The Q² value of 0.318 further confirms that the model has adequate predictive relevance. Additionally, the model fit indices, including SRMR (0.068) and NFI (0.912), fall within acceptable thresholds, indicating a good model fit.

5. Conclusion

This study examined the impact of artificial intelligence, big data analytics, and predictive analytics on the investment decision-making of retail investors. The findings provide strong empirical evidence that all three technological factors significantly influence investment decisions, with predictive analytics demonstrating the strongest effect, followed by artificial intelligence and big data analytics. These results indicate that advanced data-driven tools play a crucial role in enhancing the quality, efficiency, and rationality of investment decision-making among retail investors.

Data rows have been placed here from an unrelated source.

Lemma ues_enter rnti l : ues (enter_slot rnti l) = ues l /\ first_index is_free l = -1 \/
  ues (enter_slot rnti l) ≡ₚ rnti :: ues l /\ first_index is_free l <> -1.
Proof.
  unfold enter_slot. destruct (Z.eqb_spec (first_index is_free l) (-1)) as [E | E]; [by left | right].
  destruct (first_index_found _ _ E) as (i & o & -> & Hl & Ho & _). unfold is_free in Ho. apply bool_decide_eq_true in Ho as ->.
  split; [|lia]. rewrite Nat2Z.id, ues_insert by (by apply lookup_lt_Some in Hl). rewrite (ues_split _ _ _ Hl).
  cbn. apply Permutation_sym, Permutation_middle.
Qed.
Lemma ues_leave rnti l : ues (leave_slot rnti l) = ues l /\ first_index (is_ue rnti) l = -1 \/
  ues l ≡ₚ rnti :: ues (leave_slot rnti l) /\ first_index (is_ue rnti) l <> -1.
Proof.
  unfold leave_slot. destruct (Z.eqb_spec (first_index (is_ue rnti) l) (-1)) as [E | E]; [by left | right].
  destruct (first_index_found _ _ E) as (i & o & -> & Hl & Ho & _). unfold is_ue in Ho. apply bool_decide_eq_true in Ho as ->.
  split; [|lia]. rewrite Nat2Z.id, ues_insert by (by apply lookup_lt_Some in Hl). rewrite (ues_split _ _ _ Hl).
  cbn. apply Permutation_sym, Permutation_middle.
Qed.

(** C33: In every list of UEs reached from an empty one by entering UEs whose RNTI is not
    in the list (on an existing carrier) and by removing any, no two UEs have one RNTI,
    and [num_UEs] is the number of UEs in the list; so a UE that is removed is not found
    again. *)
Theorem ue_list_invariant e : ue_list_reachable e ->
  wf_enb e /\ NoDup (ues (slots e)) /\ num_UEs e = Z.of_nat (length (ues (slots e))) /\
  forall rnti e' out, rrc_mac_remove_ue e rnti = Ok (e', out) -> find_UE_id e' rnti = Ok (-1).
Proof.
  intros Hreach.
  assert (H : wf_enb e /\ NoDup (ues (slots e)) /\ num_UEs e = Z.of_nat (length (ues (slots e)))).
  { induction Hreach as [e Hwf Hact Hn | e cc rnti harq_pid e' i _ (Hwf & Hnd & Hn) Hcc Hfind Hadd | e rnti e' out _ (Hwf & Hnd & Hn) Hrem].
    - split; [done|]. assert (slots e = replicate 16 None) as ->; [|split; [constructor | done]].
      apply list_eq_same_length with (n := 16%nat); [by rewrite length_replicate | by rewrite length_slots|].
      intros i x y Hi. rewrite slots_lookup, lookup_replicate_2 by done. intros [= <-] [= <-]. apply slot_inactive.
      intros Ha. pose proof (proj1 (Forall_lookup _ _) Hact i 1 Ha) as H. cbn in H. lia.
    - destruct (add_new_ue_ok e cc rnti harq_pid Hwf Hcc) as (e1 & E & Hwf1 & Hs & Hn1 & _). rewrite E in Hadd. injection Hadd as <- <-.
      rewrite find_UE_id_ok in Hfind by done. injection Hfind as Hfind. apply ues_not_in in Hfind.
      split; [done|]. rewrite Hs, Hn1. destruct (ues_enter rnti (slots e)) as [[Hu Hi] | [Hu Hi]].
      + rewrite Hu, Hi. split; [done | change (-1 =? -1) with true; cbn iota; lia].
      + rewrite (proj2 (Z.eqb_neq _ _) Hi). split; [rewrite Hu; by constructor | rewrite Hu; cbn [length]; lia].
    - destruct (remove_ue_ok e rnti Hwf) as (e1 & E & Hwf1 & Hs & Hn1). rewrite E in Hrem. injection Hrem as <- <-.
      split; [done|]. rewrite Hs, Hn1. destruct (ues_leave rnti (slots e)) as [[Hu Hi] | [Hu Hi]].
      + rewrite Hu, Hi. split; [done | change (-1 =? -1) with true; cbn iota; lia].
      + rewrite (proj2 (Z.eqb_neq _ _) Hi). rewrite Hu in Hnd, Hn. apply NoDup_cons in Hnd as [_ Hnd]. split; [done | cbn [length] in Hn; lia]. }
  destruct H as (Hwf & Hnd & Hn). split; [done|]. split; [done|]. split; [done|].
  intros rnti e' out Hrem. destruct (remove_ue_ok e rnti Hwf) as (e1 & E & Hwf1 & Hs & _). rewrite E in Hrem. injection Hrem as <- <-.
  rewrite find_UE_id_ok by done. f_equal. apply ues_not_in. rewrite Hs.
  destruct (ues_leave rnti (slots e)) as [[Hu Hi] | [Hu Hi]]; [rewrite Hu; by apply ues_not_in|].
  rewrite Hu in Hnd. by apply NoDup_cons in Hnd as [Hnd _].
Qed.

Furthermore, the study highlights the moderating role of financial literacy, revealing that investors with higher financial knowledge are better able to utilize technological tools effectively. This suggests that while technological advancements provide valuable decision-support systems, their benefits are maximized only when investors possess the necessary financial competencies. Overall, the study contributes to the growing literature on FinTech and behavioral finance by demonstrating how emerging technologies reshape investment behavior in modern financial markets.